Larry Page, Mark Zuckerberg and other CEOs tried as quickly as possible to defend their companies against the extreme allegations. They have claimed they have not heard from PRISM to this day and have assured their customers that they are only complying with government obligations to which they are legally bound. Recently, even Elon Musk himself began to significantly influence bitcoin, although much depends on him, read more .

One of the commentators on Hacker News noted that the defense strategies are all suspiciously similar, which may indicate some type of collusion either before or immediately after the leak. But, while it is an interesting fact, that is not the whole point; What these events show more than anything is that in this day and age it is simply not enough just to comply with appropriate court orders and subpoenas that follow legal process. This may seem absurd at first; it is obviously ridiculous to expect large, proven corporations shamelessly to violate court orders and federal law to protect the privacy of a few individuals.

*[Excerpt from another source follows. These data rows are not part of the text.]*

(** A read: the sectors of the request land in the regions. *)
Lemma move_in m t d r : disk_ok d -> dma_request d = Some r -> serves m t r -> direction t = DeviceToMemory -> Forall u8 (data m) ->
  exists m' d', move_data t m d = Some (true, m', d') /\ touched m m' (spans t) /\
    (ForallOrdPairs apart (spans t) -> gather_read m' (spans t) = Some (concat (request_sectors d r))) /\
    request_done d d' /\ backing d' = backing d /\ Disk.status d' = READY /\ last_access_bytes d' = Disk.byte_len r.
Proof.
  intros Hd Hr [Sd Sb St Sf Sl] Hdir Hm. destruct Hd as [Hi Hb]. destruct (stage_request d r Hi Hr) as (_ & _ & _ & _ & _ & (Hl & Hn & Hend & _)).
  assert (Hend' : lba r + Z.of_nat (Z.to_nat (sectors r)) <= total_sectors d) by lia.
  destruct (read_content (Z.to_nat (sectors r)) d (lba r) (conj Hi Hb) Hl Hend') as (c & Ec & Hc).
  destruct (sectors_at_props (Z.to_nat (sectors r)) d (lba r) (conj Hi Hb) Hl Hend') as [Hz Hu].
  fold (request_sectors d r) in Ec, Hz, Hu. assert (Hbl : zlen (concat (request_sectors d r)) = Disk.byte_len r)
    by (unfold Disk.byte_len; rewrite Hz; lia).
  destruct (scatter_spec m (spans t) (concat (request_sectors d r)) Sf) as (m' & Em & Ht & Hg); [congruence|done|].
  set (d1 := d <| cache := c |>) in *. assert (Hr1 : dma_request d1 = Some r) by exact Hr.
  exists m', (complete_dma_read d1 (Disk.byte_len r)). unfold move_data, read_dma_payload. rewrite Hdir, Hr.
  rewrite <- Sd, Hdir, decide_True, Ec by done. cbn [mbind option_bind]. rewrite Hbl, Sb, Z.eqb_refl, Em. cbn [mbind option_bind].
  split; [done|]. split; [done|]. split; [done|].
  assert (Hok : disk_ok (complete_dma_read d1 (Disk.byte_len r))).
  { apply (disk_ok_occur d1 (DmaReadDone (Disk.byte_len r)) Nothing); [exact Hc| |done|done]. cbn. unfold Disk.byte_len, SECTOR, in_width. lia. }
  assert (Ed : complete_dma_read d1 (Disk.byte_len r) = complete_ok (advance_dma_task_file (d1 <| last_access_bytes := Disk.byte_len r |>) r)).
  { unfold complete_dma_read. rewrite Hr1, <- Sd, Hdir, Z.eqb_refl. done. }
  rewrite Ed in *. destruct (dma_finish_fields (d1 <| last_access_bytes := Disk.byte_len r |>) r) as (F1 & F2 & F3 & F4 & F5 & F6).
  split; [by split|]. split; [exact F4|]. split; [exact F3|exact F5].
Qed.

(** A write: the gathered bytes become the sectors of the request, unless the host refuses the commit. *)
Lemma move_out m t d r : disk_ok d -> dma_request d = Some r -> serves m t r -> direction t = MemoryToDevice -> Forall u8 (data m) ->
  exists payload b' d', gather_read m (spans t) = Some payload /\ zlen payload = Disk.byte_len r /\
    wrote (backing d) b' (lba r) (chunks (Z.to_nat (sectors r)) payload) /\
    move_data t m d = Some (negb (store_commit Dma b').2, m, d') /\ backing d' = (store_commit Dma b').1 /\
    request_done d d' /\ Disk.status d' = if (store_commit Dma b').2 then Z.lor DRDY ERR else READY.
Proof.
  intros Hd Hr [Sd Sb St Sf Sl] Hdir Hm. destruct (gather_spec m (spans t) Sf Hm) as (payload & Eg & Hz & Hu). rewrite Sl in Hz.
  destruct Hd as [Hi Hb]. destruct (stage_request d r Hi Hr) as (_ & _ & _ & _ & _ & (Hl & Hn & Hend & _)).
  assert (Hdiv : (length payload / SECTOR)%nat = Z.to_nat (sectors r)).
  { unfold Disk.byte_len, zlen in Hz. apply Nat2Z.inj. rewrite Nat2Z.inj_div, Hz, Z.div_mul by (unfold SECTOR; lia). lia. }
  assert (Hlen : (Z.to_nat (sectors r) * SECTOR <= length payload)%nat) by (unfold Disk.byte_len, zlen in Hz; lia).
  destruct (write_sectors_from_inv d (lba r) (Z.to_nat (sectors r)) payload Hi Hl Hlen) as (ok1 & d1 & E1 & Hi1 & Hd1).
  assert (Hend' : lba r + Z.of_nat (Z.to_nat (sectors r)) <= total_sectors d) by lia.
  destruct (dma_write_content _ d (lba r) payload ok1 d1 Hi Hl Hend' Hlen E1) as [-> Hw].
  destruct (dma_write_inv d payload Hi) as (ok & d' & Ew & Hi'). pose proof Ew as Ew'.
  assert (Hok' : disk_ok d').
  { apply (disk_ok_occur d (DmaWriteDone payload) (Flag ok)); [by split|done|exact Hu|]. cbn [occur]. by rewrite Ew. }
  assert (Hirq : interrupts_disabled d1 = interrupts_disabled d) by by apply write_sectors_irq in E1.
  unfold complete_dma_write in Ew'. rewrite Hr, <- Sd, Hdir, Hz, Z.eqb_refl in Ew'. cbn [orb negb bool_decide] in Ew'.
  rewrite (bool_decide_eq_true_2 (MemoryToDevice = MemoryToDevice)) in Ew' by done. cbn [negb orb] in Ew'.
  rewrite Hdiv, E1 in Ew'. cbn [mbind option_bind negb] in Ew'.
  exists payload, (backing d1), d'. split; [done|]. split; [done|]. split; [exact Hw|].
  unfold move_data. rewrite Hdir, Eg. cbn [mbind option_bind]. rewrite Ew. cbn [mbind option_bind].
  destruct (store_commit Dma (backing d1)) as [b failed]. destruct failed; injection Ew' as <- Ed; cbn [snd fst negb].
  - subst d'. split; [done|]. split; [done|]. split; [|done]. by split.
  - split; [done|]. destruct (dma_finish_fields (d1 <| backing := b |> <| last_access_bytes := Disk.byte_len r |>) r)
      as (F1 & F2 & F3 & F4 & F5 & F6). subst d'. split; [exact F4|]. split; [split; [done|exact F1|]|exact F3].
    split; [exact F2|]. rewrite <- Hirq. exact F6.
Qed.

(* ------------------------------------------------------------------ *)
(** ** Completion *)

(** The regions as the processor is told of them. *)
Definition told (t : Transfer) : list DmaWriteSpan := (fun x => mkWritten (address x) (len x)) <$> spans t.

(** The engine after a transfer that succeeded: it stays active, waiting to be stopped,
    unless its last descriptor was used whole and ended the table. *)
Definition finished (b : BusMasterIde) (t : Transfer) : BusMasterIde :=
  b <| primary := (primary b) <| transfer := None |>
    <| status := if retires_eot t then Z.ldiff (status (primary b)) STATUS_ACTIVE else Z.lor (status (primary b)) STATUS_ACTIVE |>
    <| completion_waits_for_stop := negb (retires_eot t) |> |>.

(** The engine after a transfer that failed. *)
Definition failed (b : BusMasterIde) : BusMasterIde :=
  b <| primary := (primary b) <| transfer := None |>
    <| status := Z.lor (Z.ldiff (status (primary b)) STATUS_ACTIVE) STATUS_ERROR |> <| completion_waits_for_stop := false |> |>.

Lemma told_exact m r t : serves m t r -> direction t = DeviceToMemory -> reported t = Some (told t).
Proof.
  intros [_ _ _ Hf _] Hd. unfold reported, told. rewrite decide_True by done. f_equal.
  apply list_fmap_ext. intros i s Hs. apply (Forall_lookup_1 _ _ _ _ Hf) in Hs. unfold span_fits in Hs.
  rewrite !wrap_id by (unfold in_width; lia). done.
Qed.

Lemma complete_in b m t d r : transfer (primary b) = Some t -> disk_ok d -> dma_request d = Some r -> serves m t r ->
  direction t = DeviceToMemory -> Forall u8 (data m) ->
  exists m' d', complete_primary b m d = Some (Some (told t), finished b t, m', d') /\ touched m m' (spans t) /\
    (ForallOrdPairs apart (spans t) -> gather_read m' (spans t) = Some (concat (request_sectors d r))) /\
    request_done d d' /\ backing d' = backing d /\ Disk.status d' = READY /\ last_access_bytes d' = Disk.byte_len r.
Proof.
  intros Ht Hd Hr Hs Hdir Hm. destruct (move_in m t d r Hd Hr Hs Hdir Hm) as (m' & d' & E & Hrest). exists m', d'. split; [|done].
  unfold complete_primary. rewrite Ht, E. cbn [mbind option_bind negb]. rewrite (told_exact m r t) by done. unfold finished, retire.
  by destruct (retires_eot t).
Qed.

Lemma complete_out b m t d r : transfer (primary b) = Some t -> disk_ok d -> dma_request d = Some r -> serves m t r ->
  direction t = MemoryToDevice -> Forall u8 (data m) ->
  exists payload b' d', gather_read m (spans t) = Some payload /\ zlen payload = Disk.byte_len r /\
    wrote (backing d) b' (lba r) (chunks (Z.to_nat (sectors r)) payload) /\
    complete_primary b m d = Some (None, if (store_commit Dma b').2 then failed b else finished b t, m, d') /\
    backing d' = (store_commit Dma b').1 /\ request_done d d' /\
    Disk.status d' = if (store_commit Dma b').2 then Z.lor DRDY ERR else READY.
Proof.
  intros Ht Hd Hr Hs Hdir Hm. destruct (move_out m t d r Hd Hr Hs Hdir Hm) as (payload & b' & d' & Eg & Hz & Hw & E & Hb & Hdone & Hst).
  exists payload, b', d'. split; [done|]. split; [done|]. split; [done|]. split; [|done].
  unfold complete_primary. rewrite Ht, E. cbn [mbind option_bind]. destruct (store_commit Dma b').2 eqn:Ec; cbn [negb].
  - unfold fail_primary, failed. cbn [primary update]. unfold abort_dma. by rewrite (rd_request d d' Hdone).
  - unfold reported. rewrite decide_False by congruence. unfold finished, retire. by destruct (retires_eot t).
Qed.

(** The channel with the engine in state [b], the memory [m] and the disk [d]. *)
Definition moved s b m d : Storage V B := s <| bmide := b |> <| memory := m |> <| ata := Some d |>.

Lemma finished_inv s t m d : channel_inv s -> transfer (primary (bmide s)) = Some t -> memory_len m = size -> Forall u8 (data m) ->
  disk_ok d -> dma_request d = None -> channel_inv (moved s (finished (bmide s) t) m d).
Proof.
  intros [[Hc Ha Hw Hr] _ _] Ht Hl Hm Hd Hn. destruct (Hr t Ht) as ([Hst _] & _).
  assert (Hcore : core (moved s (finished (bmide s) t) m d)) by (apply core_update; try done; apply Hc).
  split; [split; [done| | |]| |]; cbn; try congruence.
  - unfold running. cbn. destruct (retires_eot t); flag_bits; cbn; [by rewrite andb_false_r|by rewrite orb_true_r].
  - intros _. by split_and!; [|exact Hst|].
Qed.
(* ===== verification/MouseSound.v ===== *)
(** * The mouse reports the motion it was fed

    Packets decode to the motion that left the accumulators, and sampling until nothing is
    pending reports all of it. *)

From S2P Require Import Prelude Clock Mouse.
Import Mouse.

Module Motion.

(** What a driver reads out of a packet: motion in the host's sense, buttons, wheel. *)
Definition signed (byte : Z) (negative : bool) : Z := if negative then byte - 256 else byte.
Definition packet_dx (p : list Z) : Z := signed (nth 1 p 0) (has (nth 0 p 0) 16).
Definition packet_dy (p : list Z) : Z := - signed (nth 2 p 0) (has (nth 0 p 0) 32).
Definition packet_dz (p : list Z) : Z := signed (nth 3 p 0) (128 <=? nth 3 p 0).
Definition packet_buttons (p : list Z) : Z := Z.land (nth 0 p 0) 7.

Definition drained (m : Ps2Mouse) : Ps2Mouse := m <| Mouse.queue := [] |>.

(** Sample and read out the packet, at most [n] times. *)
Fixpoint report (n : nat) (m : Ps2Mouse) : list (list Z) * Ps2Mouse :=
  match n with
  | O => ([], m)
  | S n =>
      let '(queued, m') := sample m in
      if queued then let '(ps, m'') := report n (drained m') in (Mouse.queue m' :: ps, m'') else ([], m')
  end.

Definition total (f : list Z -> Z) (ps : list (list Z)) : Z := foldr (fun p acc => f p + acc) 0 ps.

(** Packets enough for what is pending. *)
Definition needed (m : Ps2Mouse) : Z := 1 + Z.abs (pending_dx m) / 255 + Z.abs (pending_dy m) / 255 + Z.abs (pending_dz m) / 7.

(** A reporting mouse with nothing on the wire. *)
Record idle (m : Ps2Mouse) : Prop := {
  id_reporting : reporting m = true;
  id_queue : Mouse.queue m = [];
  id_buttons : 0 <= host_buttons m < 8
}.

Lemma byte0_bits b x y : 0 <= b < 8 ->
  let byte0 := Z.lor 8 (Z.land b 7) in
  let byte0 := if x : bool then Z.lor byte0 16 else byte0 in
  let byte0 := if y : bool then Z.lor byte0 32 else byte0 in
  has byte0 16 = x /\ has byte0 32 = y /\ Z.land byte0 7 = b.
Proof.
  intros Hb. assert (b = 0 \/ b = 1 \/ b = 2 \/ b = 3 \/ b = 4 \/ b = 5 \/ b = 6 \/ b = 7) as Hc by lia.
  destruct x, y, Hc as [->|[->|[->|[->|[->|[->|[->| ->]]]]]]]; by vm_compute.
Qed.

Lemma signed_field c : -256 <= c <= 255 -> signed (Z.land c 255) (c <? 0) = c.
Proof.
  intros H. change 255 with (Z.ones 8). rewrite Z.land_ones by lia. unfold signed. destruct (c <? 0) eqn:E.
  - replace (c mod 2 ^ 8) with (c + 256); [lia|]. apply (Z.mod_unique _ _ (-1)); lia.
  - rewrite Z.mod_small; lia.
Qed.

Lemma signed_wheel c : -8 <= c <= 7 -> signed (wrap 8 c) (128 <=? wrap 8 c) = c.
Proof.
  intros H. assert (c < 0 \/ 0 <= c) as [Hc|Hc] by lia.
  - assert (E : wrap 8 c = c + 256) by (unfold wrap; symmetry; apply (Z.mod_unique _ _ (-1)); lia).
    rewrite E. unfold signed. replace (128 <=? c + 256) with true by lia. lia.
  - assert (E : wrap 8 c = c) by (unfold wrap; apply Z.mod_small; lia).
    rewrite E. unfold signed. by replace (128 <=? c) with false by lia.
Qed.

Lemma field_range lo hi v : lo <= hi -> lo <= clamp lo hi v <= hi.
Proof. unfold clamp. intros. destruct (v <? lo) eqn:?, (hi <? v) eqn:?; lia. Qed.

Lemma clamp_id lo hi v : lo <= v <= hi -> clamp lo hi v = v.
Proof. unfold clamp. intros. destruct (v <? lo) eqn:?, (hi <? v) eqn:?; lia. Qed.

(** What one sample puts on the wire, by the motion it takes from the accumulators. *)
Record sampled (m m' : Ps2Mouse) (p : list Z) : Prop := {
  sa_dx : packet_dx p = pending_dx m - pending_dx m';
  sa_dy : packet_dy p = pending_dy m - pending_dy m';
  sa_dz : intellimouse m = true -> packet_dz p = pending_dz m - pending_dz m';
  sa_flat : intellimouse m = false -> pending_dz m' = 0;
  sa_buttons : packet_buttons p = host_buttons m /\ buttons m' = host_buttons m /\ host_buttons m' = host_buttons m;
  sa_takes : pending_dx m' = pending_dx m - clamp (-256) 255 (pending_dx m)
    /\ pending_dy m' = pending_dy m - clamp (-255) 256 (pending_dy m)
    /\ (intellimouse m = true -> pending_dz m' = pending_dz m - clamp (-8) 7 (pending_dz m));
  sa_kept : reporting m' = true /\ intellimouse m' = intellimouse m;
  sa_length : length p = if intellimouse m then 4%nat else 3%nat
}.

Lemma sample_packet m : idle m -> state_pending m = true ->
  exists m', sample m = (true, m') /\ sampled m m' (Mouse.queue m').
Proof.
  intros [Hr Hq Hb] Hp. unfold sample. rewrite Hr, Hp, Hq. cbn [negb orb bool_decide]. rewrite bool_decide_eq_true_2 by done. cbn [negb].
  assert (Hb7 : Z.land (host_buttons m) 7 = host_buttons m).
  { change 7 with (Z.ones 3). rewrite Z.land_ones by lia. apply Z.mod_small. lia. }
  set (dx := clamp (-256) 255 (pending_dx m)). set (dy := clamp (-255) 256 (pending_dy m)).
  pose proof (field_range (-256) 255 (pending_dx m) ltac:(lia)) as Hdx. pose proof (field_range (-255) 256 (pending_dy m) ltac:(lia)) as Hdy.
  pose proof (field_range (-8) 7 (pending_dz m) ltac:(lia)) as Hdz. fold dx in Hdx. fold dy in Hdy.
  destruct (byte0_bits (host_buttons m) (dx <? 0) (- dy <? 0) Hb) as (B1 & B2 & B3).
  unfold queue_movement. cbn -[clamp Z.lor Z.land wrap]. rewrite Hr. cbn -[clamp Z.lor Z.land wrap].
  rewrite (clamp_id (-256) 255 dx), (clamp_id (-256) 255 (- dy)) by lia.
  destruct (intellimouse m) eqn:Ei; eexists; (split; [reflexivity|]); cbn -[clamp Z.lor Z.land wrap]; rewrite Hq; cbn -[clamp Z.lor Z.land wrap].
  all: split; unfold packet_dx, packet_dy, packet_dz, packet_buttons; cbn -[clamp Z.lor Z.land wrap]; rewrite ?B1, ?B2, ?B3, ?Ei, ?Hb7; auto.
  all: rewrite ?signed_field by lia; try lia.
  intros _. rewrite (clamp_id (-8) 7 (clamp _ _ _)), signed_wheel by lia. lia.
Qed.

(** A sample either leaves nothing, or takes a full field's worth. *)
Lemma clamp_progress lo hi v w : lo <= - w -> w <= hi -> 0 < w ->
  v - clamp lo hi v = 0 \/ Z.abs (v - clamp lo hi v) / w + 1 <= Z.abs v / w.
Proof.
  intros Hl Hh Hw. unfold clamp. destruct (v <? lo) eqn:E1; [|destruct (hi <? v) eqn:E2; [|left; lia]]; right.
  - replace (Z.abs v) with (Z.abs v - w + 1 * w) by lia. rewrite Z.div_add by lia.
    pose proof (Z.div_le_mono (Z.abs (v - lo)) (Z.abs v - w) w Hw). lia.
  - replace (Z.abs v) with (Z.abs v - w + 1 * w) by lia. rewrite Z.div_add by lia.
    pose proof (Z.div_le_mono (Z.abs (v - hi)) (Z.abs v - w) w Hw). lia.
Qed.

Lemma abs_div_nonneg v w : 0 < w -> 0 <= Z.abs v / w.
Proof. intros. apply Z.div_pos; lia. Qed.

Lemma not_pending m : idle m -> pending_dx m = 0 -> pending_dy m = 0 -> pending_dz m = 0 -> buttons m = host_buttons m -> state_pending m = false.
Proof. intros [Hr _ _] Hx Hy Hz Hb. unfold state_pending. by rewrite Hr, Hx, Hy, Hz, Hb, !Z.eqb_refl. Qed.

(** After a sample, nothing is left to report or fewer packets are needed. *)
Lemma sample_progress m m' p : idle m -> sampled m m' p -> idle (drained m') /\
  (state_pending (drained m') = false \/ needed (drained m') + 1 <= needed m).
Proof.
  intros Hi [_ _ _ Hf [_ [Hb Hh]] (Hx & Hy & Hz) [Hr Hm] _].
  assert (Hi' : idle (drained m')) by (split; [done|done|cbn; rewrite Hh; apply Hi]). split; [done|].
  pose proof (clamp_progress (-256) 255 (pending_dx m) 255 ltac:(lia) ltac:(lia) ltac:(lia)) as Px. rewrite <- Hx in Px.
  pose proof (clamp_progress (-255) 256 (pending_dy m) 255 ltac:(lia) ltac:(lia) ltac:(lia)) as Py. rewrite <- Hy in Py.
  assert (Pz : pending_dz m' = 0 \/ Z.abs (pending_dz m') / 7 + 1 <= Z.abs (pending_dz m) / 7).
  { destruct (intellimouse m); [|left; by apply Hf]. rewrite (Hz eq_refl). apply clamp_progress; lia. }
  pose proof (abs_div_nonneg (pending_dx m) 255 ltac:(lia)). pose proof (abs_div_nonneg (pending_dy m) 255 ltac:(lia)).
  pose proof (abs_div_nonneg (pending_dz m) 7 ltac:(lia)). 
  assert (Qx : Z.abs (pending_dx m') / 255 <= Z.abs (pending_dx m) / 255) by (destruct Px as [->|]; [done|lia]).
  assert (Qy : Z.abs (pending_dy m') / 255 <= Z.abs (pending_dy m) / 255) by (destruct Py as [->|]; [done|lia]).
  assert (Qz : Z.abs (pending_dz m') / 7 <= Z.abs (pending_dz m) / 7) by (destruct Pz as [->|]; [done|lia]).
  unfold needed. change (pending_dx (drained m')) with (pending_dx m'). change (pending_dy (drained m')) with (pending_dy m').
  change (pending_dz (drained m')) with (pending_dz m').
  destruct Px as [Ex|Px], Py as [Ey|Py], Pz as [Ez|Pz];
    [left; apply not_pending; [done|done|done|done|cbn; congruence]|right; lia..].
Qed.

Lemma sample_idle m : idle m -> state_pending m = false -> sample m = (false, m).
Proof. intros [Hr _ _] Hp. unfold sample. by rewrite Hr, Hp. Qed.

(** The packets [ps] report all that is pending in [m]. *)
Record reports (m : Ps2Mouse) (ps : list (list Z)) (m' : Ps2Mouse) : Prop := {
  re_rest : state_pending m' = false /\ pending_dx m' = 0 /\ pending_dy m' = 0 /\ pending_dz m' = 0;
  re_dx : total packet_dx ps = pending_dx m;
  re_dy : total packet_dy ps = pending_dy m;
  re_dz : intellimouse m = true -> total packet_dz ps = pending_dz m;
  re_buttons : buttons m' = host_buttons m;
  re_packets : Forall (fun p => length p = (if intellimouse m then 4%nat else 3%nat) /\ packet_buttons p = host_buttons m) ps
}.

Lemma report_rest n m : idle m -> state_pending m = false -> let '(ps, m') := report n m in reports m ps m'.
Proof.
  intros Hi Hp. assert (H : reports m [] m).
  { unfold state_pending in Hp. rewrite (id_reporting _ Hi) in Hp. cbn [andb] in Hp.
    apply orb_false_iff in Hp as [Hp Hb]. apply orb_false_iff in Hp as [Hp Hz]. apply orb_false_iff in Hp as [Hx Hy].
    split; [|cbn; lia..|constructor]. split; [|lia]. apply not_pending; [done|lia..]. }
  destruct n as [|n]; [done|]. cbn [report]. by rewrite sample_idle.
Qed.

Lemma total_cons f p ps : total f (p :: ps) = f p + total f ps.
Proof. reflexivity. Qed.

Lemma reports_cons m m1 ps m' : sampled m m1 (Mouse.queue m1) -> reports (drained m1) ps m' -> reports m (Mouse.queue m1 :: ps) m'.
Proof.
  intros [Dx Dy Dz Df (B1 & B2 & B3) _ [Hr Hm] Hl] [R X Y Z B P]. change (pending_dx (drained m1)) with (pending_dx m1) in X.
  change (pending_dy (drained m1)) with (pending_dy m1) in Y. split; [exact R|rewrite total_cons; lia..| | |].
  - intros Hw. specialize (Dz Hw). rewrite total_cons, (Z (eq_trans Hm Hw)), Dz. change (pending_dz (drained m1)) with (pending_dz m1). lia.
  - cbn in B. congruence.
  - constructor; [done|]. cbn in P. rewrite Hm, B3 in P. exact P.
Qed.

(** C13.  The mouse reports exactly the motion it was fed.  A reporting mouse with an empty
    queue, sampled and read out again and again, comes to rest within a number of packets
    that is linear in the motion pending; the packets decode to exactly that motion in both
    axes (in wheel mode also to the detents), nothing is left in the accumulators, each
    packet has the length of the mode, and the buttons reported are the ones the host
    holds. *)
Theorem motion_reported n m : idle m -> needed m <= Z.of_nat n ->
  let '(ps, m') := report n m in reports m ps m'.
Proof.
  revert m. induction n as [|n IH]; intros m Hi Hn.
  - pose proof (abs_div_nonneg (pending_dx m) 255 ltac:(lia)). pose proof (abs_div_nonneg (pending_dy m) 255 ltac:(lia)).
    pose proof (abs_div_nonneg (pending_dz m) 7 ltac:(lia)). unfold needed in Hn. lia.
  - destruct (state_pending m) eqn:Ep; [|by apply report_rest].
    cbn [report]. destruct (sample_packet m Hi Ep) as (m1 & Es & Hs). rewrite Es. destruct (sample_progress _ _ _ Hi Hs) as [Hi1 Hp].
    assert (Hrest : let '(ps, m') := report n (drained m1) in reports (drained m1) ps m').
    { destruct Hp as [Hp|Hp]; [by apply report_rest|apply IH; [done|lia]]. }
    destruct (report n (drained m1)) as [ps m']. by apply (reports_cons _ m1).
Qed.

(** A diagonal flick with two buttons down, on a wheel mouse. *)
Definition flicked : Ps2Mouse := host_update (set_reporting (enable_wheel default) true) 700 (-1000) (-20) 3.

Lemma motion_reported_witness : idle flicked /\ fst (report 9 flicked) = [[11; 255; 255; 248]; [11; 255; 255; 248]; [11; 190; 255; 252]; [11; 0; 235; 0]]
  /\ let '(ps, m') := report 9 flicked in reports flicked ps m'.
Proof.
  assert (Hi : idle flicked) by (split; [done|done|by split]). split; [exact Hi|]. split; [reflexivity|].
  apply (motion_reported 9 flicked); [exact Hi|by vm_compute].
Defined.

End Motion.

But Google, Facebook and all the other companies that operate the critical technological infrastructure that we use today also have a third option: they can make their services “cantopy-proof” through conscious action.

The way to implement this option would not in itself be difficult: keep the logs low and, more importantly, use encryption wherever possible. Private messages sent using services like Facebook should really be private: every single message should be encrypted.The browser-based cryptography Javsacript has many weaknesses, but Google, with its great influence on the providers Firefox and Chrome, is able to fix many of the problems by insisting on the use of standardized cryptographic tools in all browsers. Email encryption and signing could take a massive leap forward if Google allowed Gmail users to do this automatically. Google should reconsider its decision to move away from open protocols like XMPP and focus on creating a powerful chat and protocol suitable for the modern internet. Ideally with encryption mechanisms such as OTR, which are integrated from the start.

These proposals are certainly radical; they collide with the previous philosophies of companies to generate the highest possible advertising income by collecting as much data as possible. However, it must also be noted that technology is in an extreme age and “going dark” may be the only way that society has to preserve the last remaining spark of privacy. Otherwise, services like Mega will quickly gain popularity, because Mega itself intends to become the “society of privacy”. Decentralized solutions like Bitcoin and BitMessage will gain power every week. The Internet brought us the first great wave of unprecedented global freedom, and companies like Google and the telecommunications industries were instrumental in making this happen. They will either support the revolution again – or watch it go on without it.